ハッシュ秘密鍵を設定するコード例については、EvtNetAdapterReceiveScalingSetHashSecretKey を参照してください。
間接テーブル エントリの移動
RSS がシステムで実行されている間、上位層のプロトコル ドライバーはプロセッサのワークロードを監視し、受信キューをプロセッサにマップする間接テーブルを維持します。 プロトコル ドライバーが RSS でプロセッサのワークロードを再調整する必要がある場合、最初に新しいプロセッサへの間接テーブル エントリごとに、新しいマッピングを計算します。 次に、プロトコルは、この情報を NetAdapterCx に渡し、NIC クライアント ドライバーの代わりに、適切なプロセッサに、受信キューとハードウェア割り込みベクターをマッピングする複雑さを処理します。 NetAdapterCx は、受信キュー ID にマップされたエントリを含む新しい間接テーブルを NET_ADAPTER_RECEIVE_SCALING_INDIRECTION_ENTRIES 構造体に格納し、EvtNetAdapterReceiveScalingSetIndirectionEntries コールバック関数を呼び出すときにドライバーに渡します。
このコールバックでは、NIC の間接テーブルの各エントリを、指定された受信キューに移動します。 NET_ADAPTER_RECEIVE_SCALING_INDIRECTION_ENTRIES 配列の各 NET_ADAPTER_RECEIVE_SCALING_INDIRECTION_ENTRY 構造体には、テーブル内のそのエントリのハッシュ インデックス、エントリを割り当てる新しい受信キューと、個々の移動が成功したかどうかを示すステータス フィールドが含まれています。
ハードウェア受信キューにインデックス エントリを割り当てる方法は、NIC の設計と受信キューの数によって異なります。 詳細とコード例については、「EvtNetAdapterReceiveScalingSetIndirectionEntries」を参照してください。
ヘテロジニアス CPU のサポート
重要
異種 CPU サポートはプレリリース機能であり、製品版がリリースされる前に大幅に変更される可能性があります。 Microsoft はここに示されている情報について、明示か黙示かを問わず、一切保証しません。

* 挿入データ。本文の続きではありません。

(** * Attendance analytics aggregation ([processAnalytics], index.js)

    A shallow embedding of the aggregation function of the group-training
    analytics server, and the properties of its report.

    Modelling conventions.
    - Counts and capacities are non-negative integers ([N]).  A quotient, a
      product or a sum of the function is an IEEE 754 binary64 value
      ([number]): a finite one is kept as the rational it denotes, every
      operation being followed by [round64], the rounding to the nearest
      such value; a division by zero gives [Infinity] or [NaN].  [toFixed1]
      rounds the value so obtained to tenths.
    - A string is a sequence of 8-bit code units; ordering is by code unit.
    - An object literal used as a dictionary is an association list of its
      own properties, in creation order; reading [d[k]] also finds the
      properties every object inherits ([inherited]).
    - [new Date(s)] is a parameter of the development: the local-time weekday
      and hour of a parsed timestamp, or an invalid date. *)

From Stdlib Require Import ZArith NArith QArith Qround Lqa.
From Stdlib Require Import Ascii String DecimalString DecimalN DecimalFacts OrderedTypeEx.
From Stdlib Require SpecFloat.
From stdpp Require Import base option list gmap sets strings sorting.

Local Open Scope string_scope.
Local Open Scope list_scope.
Local Open Scope N_scope.

#[local] Set Warnings "-clear-no-such-hyp".

(** ** Strings and numbers as the JavaScript runtime treats them *)

Module Js.

(** The one exception the function can raise. *)
Inductive exn := TypeError.

Inductive result (A : Type) :=
| Return (a : A)
| Throw (e : exn).
Arguments Return {A} a.
Arguments Throw {A} e.

Definition bind {A B} (m : result A) (k : A -> result B) : result B :=
  match m with
  | Return a => k a
  | Throw e => Throw e
  end.

(** [a || b] on strings: the empty string and undefined are falsy. *)
Definition str_or (a : option string) (b : string) : string :=
  match a with
  | Some s => if String.eqb s EmptyString then b else s
  | None => b
  end.

(** [a || 0] on numbers: undefined (and 0 itself) give 0. *)
Definition num_or0 (a : option N) : N :=
  match a with
  | Some n => n
  | None => 0
  end.

(** Truthiness of an optional numeric identifier: undefined and 0 are falsy. *)
Definition truthy_id (a : option Z) : bool :=
  match a with
  | Some z => negb (Z.eqb z 0)
  | None => false
  end.

Definition id_or (a b : option Z) : option Z :=
  if truthy_id a then a else b.

(** White space removed by [String.prototype.trim] (8-bit code units). *)
Definition is_space (c : ascii) : bool :=
  let n := N_of_ascii c in
  (n =? 32) || ((9 <=? n) && (n <=? 13)) || (n =? 160).

Fixpoint trimStart (s : string) : string :=
  match s with
  | EmptyString => EmptyString
  | String c s' => if is_space c then trimStart s' else s
  end.

Fixpoint trimEnd (s : string) : string :=
  match s with
  | EmptyString => EmptyString
  | String c s' =>
      match trimEnd s' with
      | EmptyString => if is_space c then EmptyString else String c EmptyString
      | t => String c t
      end
  end.

Definition trim (s : string) : string := trimEnd (trimStart s).

(** [s.split(' ')[0]]: the text before the first space. *)
Fixpoint split_head (s : string) : string :=
  match s with
  | EmptyString => EmptyString
  | String c s' => if Ascii.eqb c " " then EmptyString else String c (split_head s')
  end.

(** Decimal text of a non-negative integer. *)
Definition show (n : N) : string := NilZero.string_of_uint (N.to_uint n).

(** Property keys that are array indices are enumerated first, in
    ascending numeric order: the canonical decimal strings below 2^32-1. *)
Definition array_index (k : string) : option N :=
  match NilEmpty.uint_of_string k with
  | Some u =>
      let n := N.of_uint u in
      if String.eqb (show n) k && (n <? 4294967295) then Some n else None
  | None => None
  end.

(** A statistic of the report: the number literal [0], or the text
    produced by [toFixed(1)]: for a finite number its decimal expansion
    with one decimal, kept as the count of tenths it denotes, else one of
    the texts "Infinity" and "NaN". *)
Inductive stat :=
| Lit0
| Fixed1 (tenths : N)
| InfinityText
| NaNText.

Definition render (v : stat) : string :=
  match v with
  | Lit0 => "0"
  | Fixed1 t => (show (t / 10) ++ "." ++ show (t mod 10))%string
  | InfinityText => "Infinity"
  | NaNText => "NaN"
  end.

(** [parseFloat], in tenths, of a statistic that denotes a finite number
    (the two other texts parse to Infinity and NaN: see [ranksAfter]). *)
Definition parseFloat10 (v : stat) : N :=
  match v with
  | Fixed1 t => t
  | _ => 0
  end.

(** [parseFloat(y) - parseFloat(x) > 0]: a comparator returning this
    difference puts [x] after [y].  Infinity less Infinity and every
    difference with NaN are NaN, which is not positive. *)
Definition ranksAfter (x y : stat) : bool :=
  match x, y with
  | NaNText, _ | _, NaNText | InfinityText, _ => false
  | _, InfinityText => true
  | _, _ => parseFloat10 x <? parseFloat10 y
  end.

Definition num (n : N) : Q := inject_Z (Z.of_N n).

(** *** Numbers

    A number of the program that is not a count is a non-negative binary64
    value (53 significant bits): a finite one, represented by the rational
    it denotes, or one of the two values a division by zero produces.  The
    finite values met here are quotients of counts, their products by 100
    and sums of those: they stay inside the range of normal numbers, so the
    exponent is not bounded below or above. *)
Inductive number :=
| Finite (q : Q)
| Infinity
| NaN.

(** 2^e. *)
Definition pow2 (e : Z) : Q :=
  if (0 <=? e)%Z then inject_Z (2 ^ e) else 1 # Z.to_pos (2 ^ (- e)).

(** The integer part of the binary logarithm of q > 0. *)
Definition ilog2 (q : Q) : Z :=
  let d := (Z.log2 (Qnum q) - Z.log2 (Zpos (Qden q)))%Z in
  if Qle_bool (pow2 d) q then d else (d - 1)%Z.

(** The nearest integer, the even one on a tie. *)
Definition nearestEven (x : Q) : Z :=
  let f := Qfloor x in
  match (x - inject_Z f ?= 1 # 2)%Q with
  | Lt => f
  | Gt => (f + 1)%Z
  | Eq => if Z.even f then f else (f + 1)%Z
  end.

(** The binary64 value nearest to q >= 0 (ties to even): what the result of
    an arithmetic operation is stored as. *)
Definition round64 (q : Q) : Q :=
  if Qle_bool q 0 then 0%Q
  else let e := (ilog2 q - 52)%Z in
       (inject_Z (nearestEven (q / pow2 e)) * pow2 e)%Q.

(** [a / b], [a * b] and [a + b] on numbers that are not negative. *)
Definition divide (a b : number) : number :=
  match a, b with
  | Finite x, Finite y =>
      if Qeq_bool y 0 then (if Qeq_bool x 0 then NaN else Infinity)
      else Finite (round64 (x / y))
  | Finite _, Infinity => Finite 0
  | Infinity, Finite _ => Infinity
  | _, _ => NaN
  end.

Definition multiply (a b : number) : number :=
  match a, b with
  | Finite x, Finite y => Finite (round64 (x * y))
  | Finite x, Infinity | Infinity, Finite x => if Qeq_bool x 0 then NaN else Infinity
  | Infinity, Infinity => Infinity
  | _, _ => NaN
  end.

Definition add (a b : number) : number :=
  match a, b with
  | Finite x, Finite y => Finite (round64 (x + y))
  | NaN, _ | _, NaN => NaN
  | _, _ => Infinity
  end.

(** The tenths nearest to the exact value of x >= 0, the larger count on a
    tie. *)
Definition tenthsOf (x : Q) : N := Z.to_N (Qfloor (x * 10 + (1 # 2))).

(** [x.toFixed(1)] for a number x >= 0: the multiple of a tenth nearest to
    the exact value of a finite x, the larger one on a tie. *)
Definition toFixed1 (x : number) : stat :=
  match x with
  | Finite q => Fixed1 (tenthsOf q)
  | Infinity => InfinityText
  | NaN => NaNText
  end.

(** The names every object inherits from [Object.prototype]; the inherited
    values are functions or objects, hence truthy. *)
Definition inherited (k : string) : bool :=
  existsb (String.eqb k)
    ["constructor"; "__proto__"; "hasOwnProperty"; "isPrototypeOf";
     "propertyIsEnumerable"; "toLocaleString"; "toString"; "valueOf";
     "__defineGetter__"; "__defineSetter__"; "__lookupGetter__"; "__lookupSetter__"].

(** Stable sort; [after x y] says the comparator puts [x] strictly after [y]. *)
Section Sort.
Context {A : Type} (after : A -> A -> bool).

Fixpoint insert (x : A) (l : list A) : list A :=
  match l with
  | [] => [x]
  | y :: l' => if after x y then y :: insert x l' else x :: l
  end.

Fixpoint sort (l : list A) : list A :=
  match l with
  | [] => []
  | x :: l' => insert x (sort l')
  end.

End Sort.

Fixpoint forEach {S A} (f : S -> A -> result S) (l : list A) (s : S) : result S :=
  match l with
  | [] => Return s
  | x :: l' => bind (f s x) (forEach f l')
  end.

(** Evaluate the elements of a list left to right, up to the first throw. *)
Fixpoint collect {A} (l : list (result A)) : result (list A) :=
  match l with
  | [] => Return []
  | m :: l' => bind m (fun a => bind (collect l') (fun r => Return (a :: r)))
  end.

End Js.

(** ** Objects used as dictionaries *)

Module Obj.

Section Dict.
Context {K V : Type} `{EqDecision K}.

(** The own property [k] of [d], if there is one. *)
Fixpoint get (k : K) (d : list (K * V)) : option V :=
  match d with
  | [] => None
  | (k', v) :: d' => if decide (k = k') then Some v else get k d'
  end.

(** [d[k] = v]: an existing property keeps its place, a new one is created last. *)
Fixpoint set (k : K) (v : V) (d : list (K * V)) : list (K * V) :=
  match d with
  | [] => [(k, v)]
  | (k', v') :: d' => if decide (k = k') then (k, v) :: d' else (k', v') :: set k v d'
  end.

(** What reading [d[k]] finds: the own property, else the property of that
    name every object inherits, else nothing (undefined).  [inherits] tells
    the inherited names ([Js.inherited] for names; none for a key that is
    always a numeral). *)
Inductive slot :=
| Own (v : V)
| Inherited
| Missing.

Definition lookup (inherits : K -> bool) (k : K) (d : list (K * V)) : slot :=
  match get k d with
  | Some v => Own v
  | None => if inherits k then Inherited else Missing
  end.

End Dict.
Arguments slot : clear implicits.

Definition index_of {V} (e : string * V) : N :=
  match Js.array_index e.1 with
  | Some n => n
  | None => 0
  end.

(** Own-property enumeration order: array indices ascending, then the
    other keys in creation order. *)
Definition entries {V} (d : list (string * V)) : list (string * V) :=
  Js.sort (fun x y => index_of y <? index_of x)
          (filter (fun e => is_Some (Js.array_index e.1)) d)
  ++ filter (fun e => ¬ is_Some (Js.array_index e.1)) d.

Definition values {V} (d : list (string * V)) : list V := (entries d).*2.

Definition keys {V} (d : list (string * V)) : list string := (entries d).*1.

End Obj.

(** ** Input records *)

Module WorkoutType.
Record t := mk { name : option string; color : option string }.
End WorkoutType.

Module Staff.
Record t := mk { firstname : option string; lastname : option string; imagekey : option string }.
End Staff.

Module User.
Record t := mk { id : option Z }.
End User.

Module Booking.
Record t := mk { user_id : option Z; userId : option Z; user : option User.t }.
End Booking.

Module Workout.
Record t := mk {
  workoutType : option WorkoutType.t;
  space : option N;
  numBooked : option N;
  startTime : option string;
  staffs : option (list Staff.t);
  bookings : option (list Booking.t)
}.
End Workout.

(** The local-time fields [new Date(s)] exposes. *)
Module Date.
Record t := mk { getDay : nat; getHours : nat }.
End Date.

(** ** Accumulators of the pass *)

Module TypeBucket.
Record t := mk {
  name : string;
  color : string;
  classes : N;
  totalBooked : N;
  totalCapacity : N;
  bookings : list Js.number
}.
End TypeBucket.

Module DayEntry.
Record t := mk { booked : N; capacity : N; rate : Js.number }.
End DayEntry.

Module Bucket.
Record t := mk { classes : N; totalBooked : N; totalCapacity : N }.
End Bucket.

Module InstructorBucket.
Record t := mk {
  name : string;
  classes : N;
  totalBooked : N;
  totalCapacity : N;
  imagekey : option string
}.
End InstructorBucket.

Module Acc.
Record t := mk {
  byType : list (string * TypeBucket.t);
  byDayOfWeek : list (list DayEntry.t);
  byHour : list (nat * Bucket.t);
  byInstructor : list (string * InstructorBucket.t);
  byDate : list (string * Bucket.t);
  totalClasses : N;
  totalBooked : N;
  totalCapacity : N;
  fullyBookedClasses : N;
  emptyClasses : N;
  allUniqueUsers : gset Z;
  uniqueUsersByType : list (string * gset Z)
}.
End Acc.

(** ** The report *)

Module Summary.
Record t := mk {
  totalClasses : N;
  totalBooked : N;
  totalCapacity : N;
  overallAttendanceRate : Js.stat;
  avgPerClass : Js.stat;
  fullyBookedClasses : N;
  fullyBookedRate : Js.stat;
  emptyClasses : N;
  emptyRate : Js.stat;
  uniqueParticipants : N
}.
End Summary.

ヘテロジニアスCPUシステムは、クロック速度と機能の異なる複数のタイプのコアを使用します。 すべてのコアが互いに同一である同種マルチプロセッサ システムと比較して、ヘテロジニアス CPU システムは、動的なコンピューティング負荷により、適切に調整し、エネルギー消費量を減らすことができます。
WDK プレビュー バージョン 25197 以降、NetAdapterCx は、さまざまなコアの種類を効率的に利用することで、異種 CPU システムのサポートを提供します。 RSS の実行中、システムは、クライアント ドライバーが受信するトラフィック ワークロードに応じて、使用するプロセッサを決定します。 受信するトラフィックが少ない場合は、より小さく、より電力効率の高いコアで、トラフィックを処理できます。 トラフィックが多い場合は、受信するパケットを継続的にポーリングするために、より大きく、よりパフォーマンスの高いコアが必要になります。
異種システム サポートをオプトインするには、システム管理者は、 *RSSProfile standardized INF キーワード を NdisRssProfileBalanced に設定する必要があります。 これは、異種システムのデフォルト プロファイルです。 使用する最適なコアをシステムに決定させるため、RSS 詳細キーワードを設定することはできません。
その他の RSS プロファイルは、異種システムでもサポートされています。 システムの RSS ベース プロセッサ番号や RSS 最大プロセッサ番号などの詳細設定を制御する場合は、別の RSS プロファイルを使用する必要があります。
同種の CPU システムで NdisRssProfileBalanced を使用することもできます。 この場合、RSS に使用するプロセッサは、システムによって決まります。